Homeobox-containing genes encode transcription factors implicated in the development and differentiation of multiple cell systems, including hematopoiesis. Several lines of evidence, obtained in our laboratory, indicate that Otx1, a homeobox gene of the paired class strictly required for brain morphogenesis, plays an important role also in blood cell production. It is differentially expressed in hematopoietic progenitors, particularly within the erythroid lineage and loss of Otx1 function results in a cell-autonomous erythroid impairment. Furthermore, Otx1 contributes to the control of erythropoiesis through a direct action on Scl/Tal1, a major hematopoietic regulator. In this study we have investigated whether Otx1 is also implicated in the regulation of myelo-monocytic differentiation. Analysis of Otx1 expression indicated that the gene is transcriptionally active in myelo-monocytic precursors. Moreover, using clonogenic assays we observed that Otx1^−/− mice display abnormal frequencies of bone marrow myeloid subpopulations, although the total number of myeloid precursors is normal, as compared to wild type animals. Inactivation of Otx1 leads to a significant decrease of myelo-monocytic (CFU-GM) and monocytic (CFU-M) progenitors, and a concomitant increase of granulocytic precursors (CFU-G). In addition, morphological analysis of Otx1^−/− bone marrow cells confirmed a high percentage of cells of the granulocytic lineage. Furthermore, at the molecular level, we detected in null mutant cells the upregulation of the gene encoding the G-CSF receptor and the modulation of other key myeloid regulators.
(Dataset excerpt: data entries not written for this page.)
(** The new contents of the [State] object that [apply_move(state, move)]
    mutates: the writes to [board] in source order, then the fields. *)
Definition apply_move_st (st : State) (m : Move) : result State :=
  let b0 := board st in
  let* piece := py_get b0 (from_sq m) in
  let rights0 := rights_elems (castling_rights st) in
  let row_from := from_sq m / 8 in
  let col_from := from_sq m mod 8 in
  let row_to := to_sq m / 8 in
  let col_to := to_sq m mod 8 in
  let* dest := py_get b0 (to_sq m) in
  let capture0 := match dest with Some _ => true | None => false end in
  (* [piece.lower()] raises on an empty origin *)
  let* p := match piece with Some p => Ok p | None => Raise AttributeError end in
  (* en passant capture *)
  let ep_cap := ep_capture_cond st m p dest in
  let* b1 :=
    if ep_cap then
      match to_move st with
      | W => py_set b0 ((row_to + 1) * 8 + col_to) None
      | B => py_set b0 ((row_to - 1) * 8 + col_to) None
      end
    else Ok b0 in
  let capture := capture0 || ep_cap in
  (* move piece *)
  let* b2 := py_set b1 (from_sq m) None in
  let* b3 := py_set b2 (to_sq m) piece in
  (* promotion: [move.promotion.upper() if state.to_move == 'w'
     else move.promotion.lower() if move.promotion else piece] *)
  let* b4 :=
    if kind_is p "p" then
      let end_row := match to_move st with W => 0 | B => 7 end in
      if row_to =? end_row then
        let* v :=
          match to_move st with
          | W => match promotion m with
                 | Some c => Ok (Some (upper c))
                 | None => Raise AttributeError
                 end
          | B => Ok (match promotion m with Some c => Some (lower c) | None => piece end)
          end in
        py_set b3 (to_sq m) v
      else Ok b3
    else Ok b3 in
  (* castling move: move rook *)
  let* b5 :=
    if kind_is p "k" && (Z.abs (col_to - col_from) =? 2) then
      let rook_from := if col_to =? 6 then row_from * 8 + 7 else row_from * 8 + 0 in
      let rook_to := if col_to =? 6 then row_from * 8 + 5 else row_from * 8 + 3 in
      let* rk := py_get b4 rook_from in
      let* b := py_set b4 rook_to rk in
      py_set b rook_from None
    else Ok b4 in
  (* update castling rights *)
  let rights1 :=
    if kind_is p "k" then
      match to_move st with
      | W => discard "Q" (discard "K" rights0)
      | B => discard "q" (discard "k" rights0)
      end
    else rights0 in
  (* rook movement affects rights *)
  let rights2 := if kind_is p "r" then discard_home (from_sq m) rights1 else rights1 in
  (* capture rook affects rights *)
  let rights3 := if capture then discard_home (to_sq m) rights2 else rights2 in
  let mover := to_move st in
  (* en passant square *)
  let ep :=
    if kind_is p "p" && (Z.abs (row_to - row_from) =? 2)
    then Some (((row_from + row_to) / 2) * 8 + col_to) else None in
  (* halfmove clock *)
  let hm := if kind_is p "p" || capture then 0 else halfmove_clock st + 1 in
  (* fullmove number *)
  let fm := match mover with B => fullmove_number st + 1 | W => fullmove_number st end in
  Ok (mkState b5 (opposite (to_move st)) (RStr (rights_string rights3)) ep hm fm).

(** ** The heap of [State] objects *)

Definition loc := nat.

Record heap := mkHeap { objs : loc -> State; next : loc }.

Definition empty_heap : heap :=
  mkHeap (fun _ => mkState [] W (RSet []) None 0 0) O.

(** [obj.field = ...] on the object at [l]. *)
Definition store (h : heap) (l : loc) (st : State) : heap :=
  mkHeap (fun k => if Nat.eqb k l then st else objs h k) (next h).

(** A fresh object. *)
Definition alloc (h : heap) (st : State) : heap * loc :=
  (mkHeap (fun k => if Nat.eqb k (next h) then st else objs h k) (S (next h)), next h).

(** [State.clone]: a fresh object; [board[:]] and [set(castling_rights)]
    are copies. *)
Definition clone_st (st : State) : State :=
  mkState (board st) (to_move st) (RSet (rights_elems (castling_rights st)))
    (en_passant st) (halfmove_clock st) (fullmove_number st).

Definition clone (h : heap) (l : loc) : heap * loc := alloc h (clone_st (objs h l)).

(** [apply_move(state, move)]: mutates the object [state] refers to.  The
    local [board] is [state.board], a list no other object shares
    ([from_fen] and [clone] build fresh lists). *)
Definition apply_move (h : heap) (l : loc) (m : Move) : result heap :=
  let* st' := apply_move_st (objs h l) m in Ok (store h l st').

(** The [for mv in generate_pseudo_legal_moves(state)] loop of
    [generate_legal_moves]: [tmp = state.clone()], [apply_move(tmp, mv)],
    keep [mv] unless [in_check(tmp, opposite(tmp.to_move))]. *)
Fixpoint legal_loop (h : heap) (l : loc) (mvs : list Move) : result (heap * list Move) :=
  match mvs with
  | [] => Ok (h, [])
  | mv :: rest =>
      let (h1, tmp) := clone h l in
      let* h2 := apply_move h1 tmp mv in
      let t := objs h2 tmp in
      let* chk := in_check t (opposite (to_move t)) in
      let* r := legal_loop h2 l rest in
      Ok (fst r, if chk then snd r else mv :: snd r)
  end.

(** [generate_legal_moves(state)] *)
Definition generate_legal_moves (h : heap) (l : loc) : result (heap * list Move) :=
  let* ps := generate_pseudo_legal_moves (objs h l) in
  legal_loop h l ps.

(** [is_checkmate(state)] and [is_stalemate(state)]; the temporaries
    [generate_legal_moves] allocates are unreachable afterwards. *)
Definition is_checkmate (h : heap) (l : loc) : result bool :=
  let st := objs h l in
  let* chk := in_check st (to_move st) in
  if chk then let* r := generate_legal_moves h l in Ok (match snd r with [] => true | _ => false end)
  else Ok false.

Definition is_stalemate (h : heap) (l : loc) : result bool :=
  let st := objs h l in
  let* chk := in_check st (to_move st) in
  if negb chk then let* r := generate_legal_moves h l in Ok (match snd r with [] => true | _ => false end)
  else Ok false.

(** [is_draw_by_fifty_moves(state)] *)
Definition is_draw_by_fifty_moves (st : State) : bool := 100 <=? halfmove_clock st.

(** [is_insufficient_material(state)]: the occupied cells, then their
    lower-cased letters other than ['k'], then the tests
    [not pieces] and [pieces in (['n'], ['b'])]. *)
Definition is_insufficient_material (st : State) : bool :=
  let pieces := flat_map (fun x => match x with Some p => [p] | None => [] end) (board st) in
  let pieces := map lower (filter (fun p => negb (Ascii.eqb (lower p) "k")) pieces) in
  match pieces with
  | [] => true
  | _ => if in_dec (list_eq_dec ascii_dec) pieces [["n"]; ["b"]]%char then true else false
  end.

(** ** The [Board] session of [board.py] *)

Record Board := mkBoard { b_state : loc; b_history : list loc }.

Definition DEFAULT_FEN : string := "rnbqkbnr/pppppppp/8/8/8/8/PPPPPPPP/RNBQKBNR w KQkq - 0 1".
Finally, to understand whether the action of Otx1 in myeloid cells is, like in erythoid cells, mediated by Scl we tested whether expression of a Scl transgene in Otx1−/− mice can re-establish normal ratios between the myeloid subpopulations. Results showed that, in contrast to the findings within the erythroid compartment, constitutive Scl expression does not fully rescue the alterations within the myelo-monocytic lineage. Taken together our data indicate that the brain morphogenetic gene Otx1 is an important regulator of the blood system, as it plays a relevant role in erythropoiesis, and contributes to control also myelo-monocytic differentiation, likely at the level of the commitment events of bipotential progenitor cells.